§ **Work required**:
Exactly the lines starting at the line containing "(filter (fun x => String.eqb (att_student_id" and ending at the line containing "(join_students (attendance w)" are to be written out from the listing below, both included.

*** Source records ***

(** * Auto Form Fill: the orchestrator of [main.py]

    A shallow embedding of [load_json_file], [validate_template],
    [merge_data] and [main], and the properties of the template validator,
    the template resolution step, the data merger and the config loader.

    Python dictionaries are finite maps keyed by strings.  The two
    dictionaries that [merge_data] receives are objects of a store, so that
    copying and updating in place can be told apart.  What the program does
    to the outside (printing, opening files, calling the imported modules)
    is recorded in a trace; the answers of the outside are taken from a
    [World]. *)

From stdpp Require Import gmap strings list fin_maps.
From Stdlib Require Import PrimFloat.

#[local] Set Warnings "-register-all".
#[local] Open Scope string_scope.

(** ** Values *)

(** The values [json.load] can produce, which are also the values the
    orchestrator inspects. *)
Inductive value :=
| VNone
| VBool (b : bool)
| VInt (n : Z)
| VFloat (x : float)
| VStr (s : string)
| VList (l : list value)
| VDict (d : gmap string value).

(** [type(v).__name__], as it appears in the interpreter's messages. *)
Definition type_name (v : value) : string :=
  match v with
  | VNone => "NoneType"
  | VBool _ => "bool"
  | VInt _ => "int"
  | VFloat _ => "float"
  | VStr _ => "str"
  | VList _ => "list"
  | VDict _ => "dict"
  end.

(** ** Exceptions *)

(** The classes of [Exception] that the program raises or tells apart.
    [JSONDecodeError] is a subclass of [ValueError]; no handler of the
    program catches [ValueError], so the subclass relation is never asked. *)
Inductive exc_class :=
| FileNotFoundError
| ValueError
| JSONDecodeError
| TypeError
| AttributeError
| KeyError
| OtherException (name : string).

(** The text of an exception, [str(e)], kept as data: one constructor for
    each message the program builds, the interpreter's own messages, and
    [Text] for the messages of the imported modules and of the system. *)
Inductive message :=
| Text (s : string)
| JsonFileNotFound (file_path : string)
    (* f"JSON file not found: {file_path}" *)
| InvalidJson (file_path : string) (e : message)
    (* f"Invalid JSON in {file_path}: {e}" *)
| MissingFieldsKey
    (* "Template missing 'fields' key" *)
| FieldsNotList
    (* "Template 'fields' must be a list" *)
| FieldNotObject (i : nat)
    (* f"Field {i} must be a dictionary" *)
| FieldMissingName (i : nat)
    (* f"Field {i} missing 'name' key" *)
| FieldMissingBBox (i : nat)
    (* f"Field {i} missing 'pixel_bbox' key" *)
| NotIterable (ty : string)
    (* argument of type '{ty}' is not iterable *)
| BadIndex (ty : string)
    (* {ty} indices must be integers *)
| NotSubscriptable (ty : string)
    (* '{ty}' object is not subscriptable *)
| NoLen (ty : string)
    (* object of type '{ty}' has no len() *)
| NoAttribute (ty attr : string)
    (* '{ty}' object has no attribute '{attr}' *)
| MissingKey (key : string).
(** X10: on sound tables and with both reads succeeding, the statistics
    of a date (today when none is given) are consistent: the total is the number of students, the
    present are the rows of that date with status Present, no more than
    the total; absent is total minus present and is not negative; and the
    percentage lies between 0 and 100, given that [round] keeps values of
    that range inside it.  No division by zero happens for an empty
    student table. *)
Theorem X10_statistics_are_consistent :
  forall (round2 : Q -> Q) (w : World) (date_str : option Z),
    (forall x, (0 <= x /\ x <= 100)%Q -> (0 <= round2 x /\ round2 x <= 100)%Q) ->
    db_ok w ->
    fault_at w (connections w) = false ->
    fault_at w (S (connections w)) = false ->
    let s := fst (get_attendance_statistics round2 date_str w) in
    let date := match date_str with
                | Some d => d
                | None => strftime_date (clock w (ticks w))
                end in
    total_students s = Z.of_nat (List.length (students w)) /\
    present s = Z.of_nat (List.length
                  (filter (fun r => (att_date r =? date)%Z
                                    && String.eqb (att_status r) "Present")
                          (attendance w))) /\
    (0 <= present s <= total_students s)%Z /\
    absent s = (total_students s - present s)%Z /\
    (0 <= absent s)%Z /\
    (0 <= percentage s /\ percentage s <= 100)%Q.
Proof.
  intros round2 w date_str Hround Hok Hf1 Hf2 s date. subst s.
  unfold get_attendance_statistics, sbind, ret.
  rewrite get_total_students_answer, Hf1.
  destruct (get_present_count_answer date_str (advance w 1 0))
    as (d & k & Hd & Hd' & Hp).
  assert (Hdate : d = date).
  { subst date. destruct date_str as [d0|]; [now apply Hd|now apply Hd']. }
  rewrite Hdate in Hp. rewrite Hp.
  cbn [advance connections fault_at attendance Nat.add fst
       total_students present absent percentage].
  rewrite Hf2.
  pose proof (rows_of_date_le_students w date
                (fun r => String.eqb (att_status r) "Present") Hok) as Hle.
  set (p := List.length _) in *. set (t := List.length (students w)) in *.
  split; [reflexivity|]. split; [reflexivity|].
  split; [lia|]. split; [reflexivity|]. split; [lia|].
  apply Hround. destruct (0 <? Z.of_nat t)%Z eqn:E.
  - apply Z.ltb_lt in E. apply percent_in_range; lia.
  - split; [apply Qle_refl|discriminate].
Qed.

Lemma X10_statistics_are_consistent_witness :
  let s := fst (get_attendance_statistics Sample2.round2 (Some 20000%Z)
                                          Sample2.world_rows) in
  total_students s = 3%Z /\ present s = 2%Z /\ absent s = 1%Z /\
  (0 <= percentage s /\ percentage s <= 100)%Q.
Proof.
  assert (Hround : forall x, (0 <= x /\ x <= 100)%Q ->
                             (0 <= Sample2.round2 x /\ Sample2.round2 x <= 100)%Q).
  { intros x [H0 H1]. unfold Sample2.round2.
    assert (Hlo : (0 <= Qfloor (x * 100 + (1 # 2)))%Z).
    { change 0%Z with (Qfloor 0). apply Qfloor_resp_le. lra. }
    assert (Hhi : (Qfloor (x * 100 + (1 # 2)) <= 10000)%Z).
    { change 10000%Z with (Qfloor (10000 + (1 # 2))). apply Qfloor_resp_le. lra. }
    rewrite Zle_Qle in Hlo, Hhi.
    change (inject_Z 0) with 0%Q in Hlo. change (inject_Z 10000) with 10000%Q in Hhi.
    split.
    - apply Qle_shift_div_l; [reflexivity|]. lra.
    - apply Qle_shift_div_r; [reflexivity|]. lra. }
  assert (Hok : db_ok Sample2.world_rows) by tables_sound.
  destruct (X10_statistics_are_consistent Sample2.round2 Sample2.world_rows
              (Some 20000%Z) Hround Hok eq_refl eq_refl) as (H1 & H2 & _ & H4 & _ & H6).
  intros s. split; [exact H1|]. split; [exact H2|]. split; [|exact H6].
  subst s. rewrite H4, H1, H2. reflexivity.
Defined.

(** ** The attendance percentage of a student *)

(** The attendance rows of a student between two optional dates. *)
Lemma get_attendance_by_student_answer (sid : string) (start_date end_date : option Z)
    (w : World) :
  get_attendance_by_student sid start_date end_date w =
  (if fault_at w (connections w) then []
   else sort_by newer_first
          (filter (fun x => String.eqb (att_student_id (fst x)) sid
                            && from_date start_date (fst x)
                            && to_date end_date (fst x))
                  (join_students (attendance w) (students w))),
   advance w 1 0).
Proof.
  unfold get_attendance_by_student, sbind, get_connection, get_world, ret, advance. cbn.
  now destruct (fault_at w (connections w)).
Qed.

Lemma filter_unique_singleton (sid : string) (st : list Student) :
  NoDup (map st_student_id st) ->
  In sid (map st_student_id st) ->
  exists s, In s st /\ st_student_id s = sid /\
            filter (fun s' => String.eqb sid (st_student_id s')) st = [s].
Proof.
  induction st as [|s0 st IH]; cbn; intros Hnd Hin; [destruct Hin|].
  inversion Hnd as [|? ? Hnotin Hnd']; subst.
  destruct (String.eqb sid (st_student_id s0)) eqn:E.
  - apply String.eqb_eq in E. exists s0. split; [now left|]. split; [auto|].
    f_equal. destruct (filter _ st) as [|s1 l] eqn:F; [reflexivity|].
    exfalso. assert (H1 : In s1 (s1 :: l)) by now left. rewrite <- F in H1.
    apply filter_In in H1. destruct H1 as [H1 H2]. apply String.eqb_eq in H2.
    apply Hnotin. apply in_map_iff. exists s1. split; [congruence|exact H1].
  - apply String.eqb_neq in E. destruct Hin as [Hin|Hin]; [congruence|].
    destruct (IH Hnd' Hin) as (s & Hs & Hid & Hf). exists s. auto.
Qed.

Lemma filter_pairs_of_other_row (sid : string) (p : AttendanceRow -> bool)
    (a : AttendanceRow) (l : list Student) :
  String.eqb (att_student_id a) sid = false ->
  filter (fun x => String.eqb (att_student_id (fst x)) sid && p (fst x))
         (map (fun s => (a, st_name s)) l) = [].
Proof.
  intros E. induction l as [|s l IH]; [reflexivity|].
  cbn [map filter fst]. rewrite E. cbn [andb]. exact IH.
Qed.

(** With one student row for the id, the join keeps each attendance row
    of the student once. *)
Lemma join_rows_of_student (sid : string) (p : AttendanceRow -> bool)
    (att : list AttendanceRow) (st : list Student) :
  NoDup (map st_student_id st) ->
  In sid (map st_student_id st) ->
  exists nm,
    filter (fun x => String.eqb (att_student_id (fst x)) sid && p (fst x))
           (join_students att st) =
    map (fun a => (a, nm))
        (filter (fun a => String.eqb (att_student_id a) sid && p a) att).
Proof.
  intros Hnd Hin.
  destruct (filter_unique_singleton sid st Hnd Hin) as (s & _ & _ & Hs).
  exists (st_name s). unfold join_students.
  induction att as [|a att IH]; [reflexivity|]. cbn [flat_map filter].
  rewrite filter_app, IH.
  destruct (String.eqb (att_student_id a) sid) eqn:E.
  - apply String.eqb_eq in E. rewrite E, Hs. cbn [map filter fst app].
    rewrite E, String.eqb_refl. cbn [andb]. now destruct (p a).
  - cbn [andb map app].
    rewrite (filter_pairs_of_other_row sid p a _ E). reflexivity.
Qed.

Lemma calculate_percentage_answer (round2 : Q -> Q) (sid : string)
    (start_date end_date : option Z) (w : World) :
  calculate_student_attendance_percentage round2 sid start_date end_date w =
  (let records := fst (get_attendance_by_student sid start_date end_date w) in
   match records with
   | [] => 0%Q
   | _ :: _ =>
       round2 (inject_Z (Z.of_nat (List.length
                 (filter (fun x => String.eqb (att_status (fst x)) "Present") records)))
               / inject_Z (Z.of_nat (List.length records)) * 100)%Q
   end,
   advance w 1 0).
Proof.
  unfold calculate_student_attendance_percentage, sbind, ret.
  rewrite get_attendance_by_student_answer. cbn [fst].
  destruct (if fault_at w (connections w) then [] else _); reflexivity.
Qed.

***

§ **Answer for this exercise**:
          (filter (fun x => String.eqb (att_student_id (fst x)) sid
                            && from_date start_date (fst x)
                            && to_date end_date (fst x))
                  (join_students (attendance w) (students w))),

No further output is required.